Guerrera G, Melina D, Capaldi L, Mauro R, Colivicchi F, Cardillo C, Guerrera G, Musumeci V, Savi L, Santoliquido A

机构信息

Istituto di Patologia Speciale Medica, Università Cattolica del Sacro Cuore, Roma.

出版信息

Minerva Cardioangiol. 1990 Jan-Feb;38(1-2):37-44.

PMID:2188165
Abstract

Aim of the study was to assess the effectiveness and tolerability of sublingual captopril (SLC) versus sublingual nifedipine (SLN) in treating hypertensive emergencies.

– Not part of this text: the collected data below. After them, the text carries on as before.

(** ** Ordinals count calendar days *)

Lemma days_before_month_succ (y m : Z) :
  1 <= m ->
  PyDate.days_before_month y (m + 1)
  = PyDate.days_before_month y m + PyDate.days_in_month y m.
Proof.
  intros H. unfold PyDate.days_before_month.
  replace (m + 1 - 1) with m by lia.
  replace (Z.to_nat m) with (S (Z.to_nat (m - 1))) by lia.
  cbn [PyDate.days_before_month_aux].
  now replace (Z.of_nat (S (Z.to_nat (m - 1)))) with m by lia.
Qed.

Lemma days_before_december (y : Z) :
  PyDate.days_before_month y 12 + 31 = if PyDate.is_leap y then 366 else 365.
Proof.
  assert (E : PyDate.days_before_month y 12
              = 0 + 31 + (if PyDate.is_leap y then 29 else 28) + 31 + 30 + 31 + 30
                + 31 + 31 + 30 + 31 + 30) by reflexivity.
  rewrite E. destruct (PyDate.is_leap y); reflexivity.
Qed.

Lemma days_before_year_succ (y : Z) :
  PyDate.days_before_year (y + 1)
  = PyDate.days_before_year y + if PyDate.is_leap y then 366 else 365.
Proof.
  unfold PyDate.days_before_year, PyDate.is_leap. cbv zeta.
  replace (y + 1 - 1) with y by lia.
  destruct (Z.eqb_spec (y mod 4) 0), (Z.eqb_spec (y mod 100) 0),
           (Z.eqb_spec (y mod 400) 0); cbn [andb orb negb]; div_mod_lia.
Qed.

Lemma ymd2ord_next (y m d : Z) :
  valid_day y m d ->
  let '(y', m', d') := next_day y m d in
  PyDate.ymd2ord y' m' d' = PyDate.ymd2ord y m d + 1 /\
  (y < 9999 \/ m < 12 \/ d < 31 -> valid_day y' m' d').
Proof.
  intros (Hy & Hm & Hd). unfold next_day.
  destruct (Z.ltb_spec d (PyDate.days_in_month y m)) as [Hlt|Hge].
  - split; [unfold PyDate.ymd2ord; lia|]. intros _. unfold valid_day. lia.
  - assert (Ed : d = PyDate.days_in_month y m) by lia.
    destruct (Z.ltb_spec m 12) as [Hm12|Hm12].
    + split.
      * unfold PyDate.ymd2ord. rewrite (days_before_month_succ y m) by lia. lia.
      * intros _. unfold valid_day. split; [lia|]. split; [lia|].
        assert (28 <= PyDate.days_in_month y (m + 1)).
        { unfold PyDate.days_in_month.
          repeat match goal with |- context [if ?b then _ else _] => destruct b end; lia. }
        lia.
    + assert (m = 12) by lia. subst m.
      change (PyDate.days_in_month y 12) with 31 in Ed. subst d.
      split.
      * unfold PyDate.ymd2ord. rewrite days_before_year_succ.
        pose proof (days_before_december y) as H12.
        change (PyDate.days_before_month (y + 1) 1) with 0. lia.
      * intros H. unfold valid_day.
        change (PyDate.days_in_month (y + 1) 1) with 31. lia.
Qed.

(** X19: ordinals count calendar days: the text of the day that follows a
    day of the calendar, also across the end of a month, of February in a
    leap year and of the year, parses to the ordinal of that day plus one. *)
Theorem parse_date_next_day (y m d : Z)
        (Hv : valid_day y m d) (Hlast : y < 9999 \/ m < 12 \/ d < 31) :
  let '(y', m', d') := next_day y m d in
  valid_day y' m' d' /\
  exists o, _parse_date (Some (iso_date y m d)) = Some o /\
            _parse_date (Some (iso_date y' m' d')) = Some (o + 1).
Proof.
  pose proof (ymd2ord_next y m d Hv) as H.
  destruct (next_day y m d) as [[y' m'] d']. destruct H as [Hord Hval].
  specialize (Hval Hlast). split; [exact Hval|].
  exists (PyDate.ymd2ord y m d). unfold _parse_date.
  change (negb (PyStr.truthy (Some (iso_date y m d)))) with false.
  change (negb (PyStr.truthy (Some (iso_date y' m' d')))) with false. cbv iota.
  rewrite (strptime_iso y m d Hv), (strptime_iso y' m' d' Hval).
  split; [reflexivity|now rewrite Hord].
Qed.

Lemma parse_date_next_day_witness :
  _parse_date (Some "2024-02-29") = Some 738945 /\
  _parse_date (Some "2024-03-01") = Some 738946 /\
  exists o, _parse_date (Some (iso_date 2023 12 31)) = Some o /\
            _parse_date (Some (iso_date 2024 1 1)) = Some (o + 1).
Proof.
  split; [reflexivity|]. split; [reflexivity|].
  assert (Hv : valid_day 2023 12 31) by (unfold valid_day; vm_compute; intuition discriminate).
  assert (Hlast : 2023 < 9999 \/ 12 < 12 \/ 31 < 31) by (left; reflexivity).
  exact (proj2 (parse_date_next_day 2023 12 31 Hv Hlast)).
Defined.
(* ===== verification/Prelude.v ===== *)
(** * Verification of the ANNY Runtime core

    The ANNY Runtime (src/runtime/) is a Python service that executes governed
    tasks on a user's machine.  This development models its decision-making
    core, operation by operation, and proves the properties that make it
    correct.  Paths below are relative to src/.

    ** The program and how its parts interact

    A task reaches the runtime through the bridge API, is admitted by the
    execution manager, routed by the orchestration kernel, and run by a worker
    in a fresh ephemeral workspace, behind the generation fence: by the
    deterministic executor, through the MCP gateway to a tool, or by a local or
    frontier model.  The continuity journal records what happened and survives
    restarts; the telemetry collector counts it.  Repository mutations are made in
    two phases over the journal and reconciled after a crash.  A second access
    path, for sessions, goes through enrollment, leases and execution contexts
    to the secured tools, governed workspaces, processes and the shell.  At
    startup the engine takes a generation, loads the journal and runs the
    three-plane bootstrap over GitHub, the repository fabric and its own
    control plane; a service synchronises the runtime with new releases.

    ** Files

    Foundations:
    - Prelude: record update, exceptions and results, automation, shared lemmas;
    - Dict: Python dictionaries; PyVal: JSON-like values and binary64 numbers;
      Effects: the state-and-exception monad and its [wp];
    - PyPath, PyStr, PyBytes: paths, text, bytes and encodings; Json and JsonLoad:
      json.dumps, and json.loads which reads back what it printed;
    - Host: files, directories and the clock.

    Execution of tasks:
    - ExecModels: runtime/execution/models.py, capability.py, policy.py;
    - Workspace: runtime/workspace/ephemeral.py;
    - Deterministic: runtime/execution/deterministic_executor.py;
    - Registry: runtime/execution/registry.py;
    - Intelligence: runtime/intelligence/models.py, layer.py;
    - Orchestrator: runtime/orchestration/ and execution/selector.py;
    - Mcp: runtime/mcp/;
    - Telemetry: runtime/telemetry/ (scrubber, envelope, collector, aggregator);
    - Worker: runtime/execution/worker.py, interfaces.py; Qwen: the local model,
      runtime/execution/qwen_executor.py, validator.py;
    - Continuity: runtime/continuity/models.py, events.py, engine.py;
    - Mutation: runtime/continuity/mutation.py, reconciler.py;
    - Manager: runtime/execution/manager.py and the fence of core/generation.py;
    - Bridge: runtime/api/bridge.py, journal/journal.py;
    - Sync: runtime/sync/.

    Sessions and security:
    - Identity: runtime/identity/enrollment.py, session/, the context of
      security/execution_context.py; Keys: runtime/identity/runtime_identity.py;
    - Security: runtime/security/, capability/gate.py, tools/registry.py;
    - Workspaces: runtime/workspace/manager.py, filesystem/service.py, sandbox/;
    - Process: runtime/process/manager.py, shell/executor.py, core/recovery.py.

    Startup:
    - Config: runtime/core/config.py, admin/port.py;
    - Core: runtime/core/generation.py, core/engine.py, events/bus.py,
      journal/mission_journal.py;
    - Github: runtime/github/; Fabric: runtime/fabric/;
    - Inventory: runtime/core/inventory.py, core/access_verifier.py;
    - Bootstrap: runtime/bootstrap/;
    - CustomerZero: runtime/continuity/state.py, operational.py, bootstrap.py.

    Services:
    - Admin: runtime/admin/csrf.py, auth.py, middleware.py, audit.py;
    - Accounts: runtime/accounts/, projects/; Secrets: runtime/secrets/;
    - GithubAuth: runtime/admin/github.py, over the interface of Secrets;
    - Broker, BrokerGate, BrokerStart: runtime/browser/broker_server.py,
      authorization.py, the account of its authorizations, and its start; PageScripts,
      PageFacts: the JavaScript it sends to a page, and its actions on the page;
      BrokerClient: runtime/browser/manager.py;
    - Compute, ComputeFacts: runtime/compute/models.py, registry.py, discovery.py,
      colab.py; RemoteManager: runtime/compute/remote_manager.py; Probe: the snippet
      discovery runs on the remote machine, and what becomes of its report; Validation:
      scripts/run_001d_interactive_colab_validation.py.

    - Benchmarks, BenchmarkDataset, BenchmarkStore, BenchmarkFacts:
      runtime/intelligence/taxonomy.py, grading.py, benchmark_runner.py,
      benchmark_dataset.py, benchmark_store.py, evidence_builder.py;
    - Tooling: runtime/tools/builtins.py, execution/executor.py, git/service.py;
    - Receipts: runtime/execution/receipt.py, updater/manager.py;
    - Stream: runtime/telemetry/stream.py;
    - AdminRoutes: runtime/admin/routes.py, dto.py; AdminServer:
      runtime/admin/server.py, a request as steps that interleave with others';
      AdminFacts, AdminSchedules: their theorems; AdminExamples: a concrete panel
      with schedules that show what the shared context does.
    - Html: f-strings and the elements, forms and attributes a browser reads in a text,
      with a check of templates that is sound for it; Objects: the objects templates
      read; Templates: runtime/admin/templates.py; TemplateFacts, TemplateErrors: their
      theorems; ControlCenter: runtime/admin/templates_cc.py, sync_ui.py; PanelPages:
      the text of the pages the routes answer with.
    - Platform: runtime/platform/, diagnostics/, telemetry/context.py,
      intelligence/telemetry.py;
    - Cli, CliFacts: cli/main.py and the start of runtime/admin/server.py;
      Preflight: scripts/preflight_check.py.
    Witnesses, RuntimeWitnesses and ServiceWitnesses hold concrete instances of the interfaces
    and, for each property with hypotheses, an input at which they hold.

    ** What the theorems show

    - Execution.  Admission either refuses without a trace or registers exactly one
      queued execution ([submit_task_spec]); an execution of another generation has
      no effect ([stale_generation_fenced]); a worker always settles
      ([start_worker_settles]); the deterministic executor ends in a status
      that agrees with its reason and never serves a denied path
      ([execute_outcome], [execute_denied_path]); the outcome is the same after a
      restart ([outcome_survives_restart]); what the local model executor returns
      is the judged answer of the verified artifact ([qwen_execute_sound]).
    - Routing and tools.  A plan is justified by the capability, the policy and the
      assessment ([plan_task_sound], [plan_deterministic_iff]); a tool call is
      accounted for on every branch and bounded by its policy ([invoke_accounted],
      [invocations_bounded]); the bridge changes nothing for a request it refuses
      ([bridge_gate]).
    - Persistence.  The journal holds after a restart exactly what was
      acknowledged, with failing writes ([acknowledged_durable], [load_accounts]);
      interrupted mutations are found and finished ones leave nothing to report
      ([interrupted_mutation_detected], [two_phases_coherent],
      [reconcile_verdict]); a stored secret is read back ([secret_survives]); the
      model registry is durable and fails closed when its
      file is corrupted ([registry_durable], [corruption_blocks], [restore_iff]).
    - Synchronisation.  In every interleaving what is staged has the expected digest
      or nothing changed, nothing is activated, and the service can always start
      again ([staged_provenance], [sync_never_activates], [sync_progress]).
    - Sessions and security.  Enrollment states are vouched for
      ([enrollment_vouched]), a lease that ended stays ended
      ([session_never_revived]), the grants file implements a table of grants
      ([store_refines]), a tool runs only with every capability granted
      ([authorized_effect], [pipeline_gate]), workspaces are isolated between
      tenants ([workspace_isolation]), the sandbox manager agrees with any lawful
      backends ([sandboxes_coherent]), processes are bounded and the shell is gated
      ([concurrency_bounded], [shell_gate]), recovery reports what earlier
      generations left ([recover_spec]).
    - Startup.  Generations are unique ([generations_unique]), the state file agrees
      with the engine ([engine_state_persisted]), the fabric is only read
      ([fabric_reads_bound]) and admission fails closed ([admission_fail_closed]),
      the bootstrap's verdict is the conjunction of its gates ([bootstrap_verdict]),
      which as the code stands never all pass ([startup_never_ready]); the
      customer-zero resolver goes through its stages in order
      ([resolver_verdict]).
    - Administration.  A request is let through only with a session, or under the
      rules that create one ([request_gate]), and in every interleaving only such
      requests are handled ([handled_only_if_admitted]) and only cookies of opened
      sessions are sent ([cookies_of_opened_sessions]); a request always ends
      ([request_ends]) and, alone, leaves the shared context as it was
      ([request_restores_context]), while concurrent ones may receive each other's
      session ([stranger_receives_session]); a page whose values hold no markup is
      well formed and its forms carry the token ([pages_closed]), the records of the
      runtime are printed, those of models and accounts excepted
      ([records_rendered]), and a search prints what it is given
      ([search_reflects]); accounts are bounded, unique by
      principal and durable ([accounts_bounded], [accounts_durable]); a token is
      reported authorized only after it validated ([validate_verdict],
      [granted_token_settled]).
    - Command line.  A created identity is the one the runtime loads
      ([bootstrap_round_trip]); the diagnosis is the conjunction of its checks
      ([doctor_verdict]); uninstalling keeps the state of the user
      ([uninstall_keeps_state]); the installer's check passes exactly when every
      import is declared and works ([preflight_passes_iff]).
    - Browser and remote compute.  Every unsafe request the broker lets through used
      an authorization of its session, once ([submissions_accounted]), the socket
      alone authorizes nothing ([socket_never_submits]), an action on an element is one
      step of the page, refused or whole ([action_on_page]), what fields hold never leaves
      the page ([values_stay_in_page]), a command of the client
      arrives as it was sent ([request_arrives]); a remote session that ended stays
      ended ([ended_forever]), a job runs only on a READY session of the browser, on
      the bridge provisioned last ([executed_on_current_bridge]), a capability is
      called tested only when its check passed ([tested_means_passed]), and what the
      probe of a machine reports is what discovery returns ([discovery_complete]); a
      validation takes one of a few courses and passes only with a job that completed
      ([validation_course], [pass_succeeded]), and evidence that passes the check of
      isolation holds no token ([isolation_sound]).
    - Benchmarks, tools and receipts.  A revocation is complete
      ([revocation_complete]), the best scorecard is a certified one of the highest
      score ([best_scorecard_spec]), the evidence covers every capability
      ([evidence_complete]); a git commit is made between the two phases of its
      mutation ([git_commit_brackets]); a stored receipt is read back
      ([stored_receipt_read]); a browser is streamed every event once
      ([stream_sends_once]).
    Further theorems of each file state the behaviours that surprise: those whose
    doc comment says what goes wrong (for instance [second_orphan_missed],
    [grant_crosses_tenants], [sibling_escape], [repository_read_denied]).

    ** How the program is modelled

    - A method that mutates objects and may raise is a function from the state to
      the new state and a result; the state reached is kept when it raises.
      Exceptions are values of [exn]; an [except] clause is a match on the class.
      [Unmodelled] marks an input on which the model says nothing: no [except]
      clause catches it.
    - Enumerations are inductive types, dataclasses are records updated with
      [r <| f := v |>], dictionaries are association lists in insertion order with
      distinct keys, sets are stdpp's [gset] where no order is observed.
      JSON values and untyped fields are [pyval].
    - Shared objects are modelled where sharing is observed: the results of a
      synchronisation live in a heap, the processes of a data directory share the
      generation file, contexts are held by the manager and reached by id.
    - The clock and the generators of identifiers are sequences; a computation draws
      the next one.  Instants are microseconds, naive or aware, and comparing one
      of each raises as in Python.
    - Files of JSON lines are lists of lines, readable or not; JSON files are
      their decoded value or a text that does not decode.  Writes that fail are
      lists of faults in the state, arbitrary in the theorems.  Paths resolve
      lexically: there are no symbolic links.
    - The network, git, model executors, processes of the operating system,
      Ed25519, Fernet, SHA-256, the YAML parser, the browser, the colab program and
      the MCP server are parameters
      (type classes), unconstrained unless a theorem names a hypothesis.  The
      network sees all requests sent before, so its answers may change.
    - Characters are code points below 256.
    - Floats are binary64 as in the Standard Library's SpecFloat; their text is a
      parameter.

    Recursion is structural except in five places: text replacement
    (Workspaces.replace_go, on the length of the text plus one, each step
    consuming a character), octal digits (PyStr.oct_digits, on the size of
    the number), the JSON parser (on the length of the text, each call consuming a
    character), the wait after a submission (Broker.poll_page, seventeen
    rounds of half a second within its eight seconds), and the matching blocks of
    two texts (Benchmarks.matching, on a length plus one, each round shortening
    the parts); the fuel is never exhausted ([poll_page_ends] and
    [matching_bounded] prove the last two).  A request of the panel is run step by
    step, and a rank of its program counter shows that it ends ([request_ends]).
    Threads of the synchronisation service are a step relation with atomic steps
    between the points where the lock is free; those of the panel's server have a
    step per access of the context they share, and one per handler.

    ** Not modelled

    The JavaScript of the panel's pages, the three scripts by which the browser broker
    marks a frame (texts, not interpreted); what a browser does after a click or a
    submission; the calls of the operating system keyring; the construction of the services at the start of the panel,
    between its identity and its sockets (Cli follows what comes before and
    after); the abbreviations of arguments the command line's parser accepts; the
    records of contracts/protocol.py, which nothing constructs; the other scripts of
    physical runs (scripts/run_001c*.py, run_001g*.py, generate_023_certification.py),
    which print what they observe; logging. *)
From Stdlib Require Export ZArith Lia Ascii.
From stdpp Require Export prelude strings.
From stdpp Require Export list.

During hypertensive crises (systolic blood pressure exceeding 200 mmHg and diastolic blood pressure exceeding 115 mmHg) forty hypertensive patients received either 25 mg of SLC or 10 mg of SLN in a randomized single blind fashion. Blood pressure and heart rate were then controlled after 5, 10, 15, 20, 30, 45, 60, 120 min. and, in 18 cases, up to the 8th hour from the administration. Our results showed: 1) a satisfactory control of the hypertensive crises in 80% of patients treated with SLC with a significant blood pressure reduction after 10 min. (13/8 mmHg, p less than 0.02), while the maximum hypotensive effect was achieved after 30 min. (52/36 mmHg, p less than 0.001); SLN was able to reduce blood pressure in 90% of all the cases, with a significant reduction after 5 min. (15/11 mmHg, p less than 0.02) and hypotensive peak after 20 min (57/38 mmHg, p greater than 0.001); 2) no significant differences for hypotensive effectiveness between the two groups, but with SLC having a mildly delayed onset of action when compared to SLN; 3) antihypertensive effect lasting for about 6 hours in patients treated with SLC and blood pressure progressively raising after 4 hours in patients who received SLN; 4) a significant correlation between blood pressure reduction and blood pressure before drug administration in both groups; a significant correlation between pretreatment PRA and antihypertensive effect in the SLC group. We conclude that both drugs are effective and useful in treating hypertensive emergencies. Anyway we think that in severe forms SLN should be preferred for the shorter time preceding onset of action.

摘要

本研究的目的是评估舌下含服卡托普利(SLC)与舌下含服硝苯地平(SLN)治疗高血压急症的有效性和耐受性。在高血压危象期间(收缩压超过200 mmHg且舒张压超过115 mmHg),40例高血压患者以随机单盲方式接受25 mg SLC或10 mg SLN。然后在5、10、15、20、30、45、60、120分钟后以及18例患者中在给药后长达8小时控制血压和心率。我们的结果显示:1)80%接受SLC治疗的患者高血压危象得到满意控制,10分钟后血压显著降低(13/8 mmHg,p小于0.02),而最大降压效果在30分钟后达到(52/36 mmHg,p小于0.001);SLN能够使90%的病例血压降低,5分钟后显著降低(15/11 mmHg,p小于0.02),20分钟后达到降压峰值(57/38 mmHg,p大于0.001);2)两组降压效果无显著差异,但与SLN相比,SLC起效稍延迟;3)接受SLC治疗的患者降压作用持续约6小时,接受SLN治疗的患者4小时后血压逐渐升高;4)两组血压降低与给药前血压之间存在显著相关性;SLC组治疗前血浆肾素活性(PRA)与降压效果之间存在显著相关性。我们得出结论,两种药物在治疗高血压急症方面均有效且有用。无论如何,我们认为在严重形式的高血压急症中,由于SLN起效时间较短,应优先选用。